Quantigene analyses for siRNA and dsRNA quantification in plants
Quantification of dsRNA transcripts was conducted as previously reported32 and siRNAs were detected by a luminometer (Promega Glomax) using a modified method40. Target specific probes (Supplementary Table 3) were designed to quantify DvSSJ1 siRNAs using a QuantiGene miRNA 2.0 assay (Supplementary Fig. 11). RNA oligo duplexes of siRNA-1 and -2 were used to generate a standard curve for the quantification and ZM-miR168 oligo duplex was included as an internal control to normalize sample variations. Aliquots of each plant RNA sample were diluted to 6.25 ng μl−1 using TE buffer. Each reaction comprised 125 ng of total RNA in a total volume of 20 μl. Standard curves comprised duplexed RNA oligo’s diluted with 10 ng μl−1 carrier yeast RNA. Standard curves covered six-points of each targeted duplex ranging from 10 pg – 0.0032 pg, at fivefold dilutions per point. Samples, controls, and curves were all run in triplicate as technical repeats. Standard curves were employed to calculate pg of siRNA per reaction which was further extrapolated to pg of siRNA per μg of total RNA. Hybridization, signal amplification, and data acquisition were carried out in a standard 96-well plate following the procedure described in Supplementary Method.

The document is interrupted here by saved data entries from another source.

Lemma length_to_le n z : length (to_le_bytes n z) = n.
Proof. revert z. induction n; intros; simpl; auto. Qed.

Lemma length_to_be n z : length (to_be_bytes n z) = n.
Proof. unfold to_be_bytes. by rewrite length_rev, length_to_le. Qed.

Lemma len_to_be n z : len (to_be_bytes n z) = Z.of_nat n.
Proof. unfold len. by rewrite length_to_be. Qed.
#[export] Hint Rewrite len_to_be : len.

Lemma bytes_to_le n z : bytes (to_le_bytes n z).
Proof.
  revert z. induction n; intros; simpl; constructor; auto.
  apply (Z.mod_pos_bound z 256). lia.
Qed.

Lemma bytes_to_be n z : bytes (to_be_bytes n z).
Proof. apply Forall_rev, bytes_to_le. Qed.

Lemma from_le_range l : bytes l → urange (8 * len l) (from_le_bytes l).
Proof.
  unfold urange. induction 1 as [|b l [Hb1 Hb2] Hl IH]; [done|].
  rewrite len_cons. cbn [from_le_bytes].
  rewrite Z.mul_add_distr_l, Z.pow_add_r by (pose proof (len_nonneg l); lia).
  change (2 ^ (8 * 1)) with 256. generalize dependent (2 ^ (8 * len l)).
  change (2 ^ 8) with 256 in Hb2. lia.
Qed.

Lemma from_be_range l n : bytes l → n = 8 * len l → urange n (from_be_bytes l).
Proof.
  intros Hl ->. unfold from_be_bytes.
  replace (len l) with (len (rev l)) by (unfold len; by rewrite length_rev).
  by apply from_le_range, Forall_rev.
Qed.

Lemma from_to_le n z : urange (8 * Z.of_nat n) z → from_le_bytes (to_le_bytes n z) = z.
Proof.
  unfold urange. revert z. induction n as [|n IH]; intros z Hz.
  - simpl in *. lia.
  - cbn [to_le_bytes from_le_bytes]. rewrite IH.
    + pose proof (Z.div_mod z 256). lia.
    + replace (8 * Z.of_nat (S n)) with (8 + 8 * Z.of_nat n) in Hz by lia.
      rewrite Z.pow_add_r in Hz by lia.
      split; [apply Z.div_pos; lia | apply Z.div_lt_upper_bound; lia].
Qed.

Lemma from_to_be n z : urange (8 * Z.of_nat n) z → from_be_bytes (to_be_bytes n z) = z.
Proof.
  intros. unfold from_be_bytes, to_be_bytes. rewrite rev_involutive. by apply from_to_le.
Qed.

Lemma to_from_le l : bytes l → to_le_bytes (length l) (from_le_bytes l) = l.
Proof.
  induction 1 as [|b l [Hb1 Hb2] Hl IH]; [done|]. cbn [length to_le_bytes from_le_bytes].
  rewrite (Z.mul_comm 256), Z.mod_add, Z.div_add, Z.mod_small, Z.div_small by lia.
  by rewrite Z.add_0_l, IH.
Qed.

Lemma to_from_be n l : bytes l → length l = n → to_be_bytes n (from_be_bytes l) = l.
Proof.
  intros Hl <-. unfold from_be_bytes, to_be_bytes.
  rewrite <- length_rev, to_from_le by by apply Forall_rev. apply rev_involutive.
Qed.

Lemma to_be_2 z : to_be_bytes 2 z = [z / 256 mod 256; z mod 256].
Proof. reflexivity. Qed.

Lemma from_be_2 a b : from_be_bytes [a; b] = a * 256 + b.
Proof. unfold from_be_bytes. simpl. lia. Qed.

Lemma from_be_1 a : from_be_bytes [a] = a.
Proof. unfold from_be_bytes. simpl. lia. Qed.

#[export] Hint Resolve bytes_to_be bytes_to_le returns_Ret : rust.

(** Splits every [bytes (x :: l)] in the context into its components, with the
    ranges unfolded for [lia]. *)
Ltac bytes_inv :=
  repeat match goal with
  | H : Forall _ (_ :: _) |- _ => apply Forall_cons in H; destruct H
  | H : Forall _ [] |- _ => clear H
  | H : Forall _ (_ ++ _) |- _ => apply Forall_app in H; destruct H
  | H : urange _ _ |- _ => unfold urange in H
  end.

(** Proves [bytes l] for a list built from parts, leaving the side goals that
    are not hypotheses. *)
Ltac bytes_solve :=
  repeat lazymatch goal with
  | |- Forall _ [] => apply Forall_nil_2
  | |- Forall _ (_ :: _) => apply Forall_cons_2
  | |- Forall _ (_ ++ _) => apply Forall_app_2
  | |- Forall _ (to_be_bytes _ _) => apply bytes_to_be
  | |- Forall _ (sub _ _ _) => apply sub_Forall
  | |- Forall _ (take _ _) => apply Forall_take
  | |- Forall _ (drop _ _) => apply Forall_drop
  | |- Forall _ (replicate _ _) => apply Forall_replicate
  | |- Forall _ (array _ _) => apply Forall_replicate
  end; try assumption; try (unfold urange; lia).

Lemma to_be_inj n x y :
  urange (8 * Z.of_nat n) x → urange (8 * Z.of_nat n) y →
  to_be_bytes n x = to_be_bytes n y → x = y.
Proof. intros Hx Hy H. by rewrite <- (from_to_be n x), H, from_to_be. Qed.

(** ** State-passing programs

    [prog S A] runs on a state [S] and may panic: a method that mutates shared
    state through [&mut self] or a lock. *)

Definition prog (S A : Type) : Type := S → outcome (A * S).

#[export] Instance prog_ret {S} : MRet (prog S) := λ A a s, Ret (a, s).
#[export] Instance prog_bind {S} : MBind (prog S) := λ A B f m s,
  match m s with Ret (a, s') => f a s' | Panic => Panic | OutOfFuel => OutOfFuel end.

(** A pure computation that may panic. *)
Definition lift {S A} (m : outcome A) : prog S A := λ s,
  match m with Ret a => Ret (a, s) | Panic => Panic | OutOfFuel => OutOfFuel end.

Lemma prog_bind_Ret {S A B} (f : A → prog S B) (m : prog S A) s a s' :
  m s = Ret (a, s') → (m ≫= f) s = f a s'.
Proof. intros H. unfold mbind, prog_bind. by rewrite H. Qed.

Lemma lift_bind {S A B} (f : A → prog S B) (m : outcome A) a s :
  m = Ret a → (lift m ≫= f) s = f a s.
Proof. by intros ->. Qed.

Lemma prog_bind_assoc {S A B C} (f : A → prog S B) (g : B → prog S C) (m : prog S A) s :
  ((m ≫= f) ≫= g) s = (m ≫= λ a, f a ≫= g) s.
Proof. unfold mbind, prog_bind. destruct (m s) as [[]| |]; done. Qed.

(** Total correctness of a program from a state: it returns, in a state and with a
    value that satisfy [Q]. *)
Definition wp {S A} (m : prog S A) (Q : A → S → Prop) (s : S) : Prop :=
  ∃ a s', m s = Ret (a, s') ∧ Q a s'.

Lemma wp_ret {S A} (a : A) (Q : A → S → Prop) s : Q a s → wp (mret a) Q s.
Proof. intros. by exists a, s. Qed.

Lemma wp_bind {S A B} (f : A → prog S B) (m : prog S A) Q s :
  wp m (λ a s', wp (f a) Q s') s → wp (m ≫= f) Q s.
Proof.
  intros (a & s' & Hm & b & s'' & Hf & HQ). exists b, s''. split; [|done].
  by rewrite (prog_bind_Ret _ _ _ _ _ Hm).
Qed.

Lemma wp_lift {S A} (m : outcome A) a (Q : A → S → Prop) s : m = Ret a → Q a s → wp (lift m) Q s.
Proof. intros -> HQ. by exists a, s. Qed.

Lemma wp_mono {S A} (m : prog S A) (Q Q' : A → S → Prop) s :
  wp m Q s → (∀ a s', Q a s' → Q' a s') → wp m Q' s.
Proof. intros (a & s' & ? & ?) HQ. exists a, s'. auto. Qed.

Lemma wp_run {S A} (m : prog S A) Q s a s' : m s = Ret (a, s') → wp m Q s → Q a s'.
Proof. intros Hm (b & s'' & Hm' & HQ). rewrite Hm in Hm'. by injection Hm' as <- <-. Qed.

The Statistical analysis for this paper was generated using SAS software, Version 9.4. Copyright  SAS Institute Inc. SAS and all other SAS Institute Inc. product or service names are registered trademarks or trademarks of SAS Institute Inc., Cary, NC, USA.
WCR diet bioassays
For each treatment mortality was estimated with exact (Clopper-Pearson) 95% confidence intervals. Fisher’s exact test (SAS PROC MULTTEST) was then used to determine if the mortality rate of each treatment was greater than the mortality associated with the bioassay control.
For weight, SAS PROC GLIMMIX was used to conduct a linear model analysis to generate estimated means, 95% confidence intervals and the statistical comparisons between each treatment and the bioassay control. Error was initially assumed both independent and identically distributed and later confirmed by visual inspection of the residuals from the fitted model.
dsRNA Fragment Length data: Treatments with two or fewer surviving insects were not included in the analysis. For both mortality and weight, statistical significance was established if the P value was < 0.05. No multiplicity adjustment was used because the risk of falsely declaring that a treatment does not significantly differ from the control was considered of greatest concern.
dsRNA Specificity data: For comparison against the 21 bp RNA embedded within the 210 bp GFP, a multiple comparison adjustment was conducted using the false discovery rate (FDR) method41,42. In this instance falsely declaring a treatment differed from the 21 bp RNA embedded within the 210 GFP was considered of greatest concern, thus the FDR adjustment was appropriate. For comparisons against the 210 bp GFP control no FDR adjustment was employed as falsely declaring no significant difference was considered of greatest concern thus the FDR adjustment was not used. For weight, multiple comparison adjustments were conducted as noted above for the mortality endpoint except using Dunnett’s method40 instead of FDR.
Mean values and standard deviations were calculated by linear regression using Minitab 15 statistical software. The difference in leaf number was tested by a one-way analysis of variance taking the phenotype and the presence or absence of the transgene as the sources of variation. Tukey’s family error rate was chosen for one-way multiple comparisons with a P value level of significance equal to 0.05.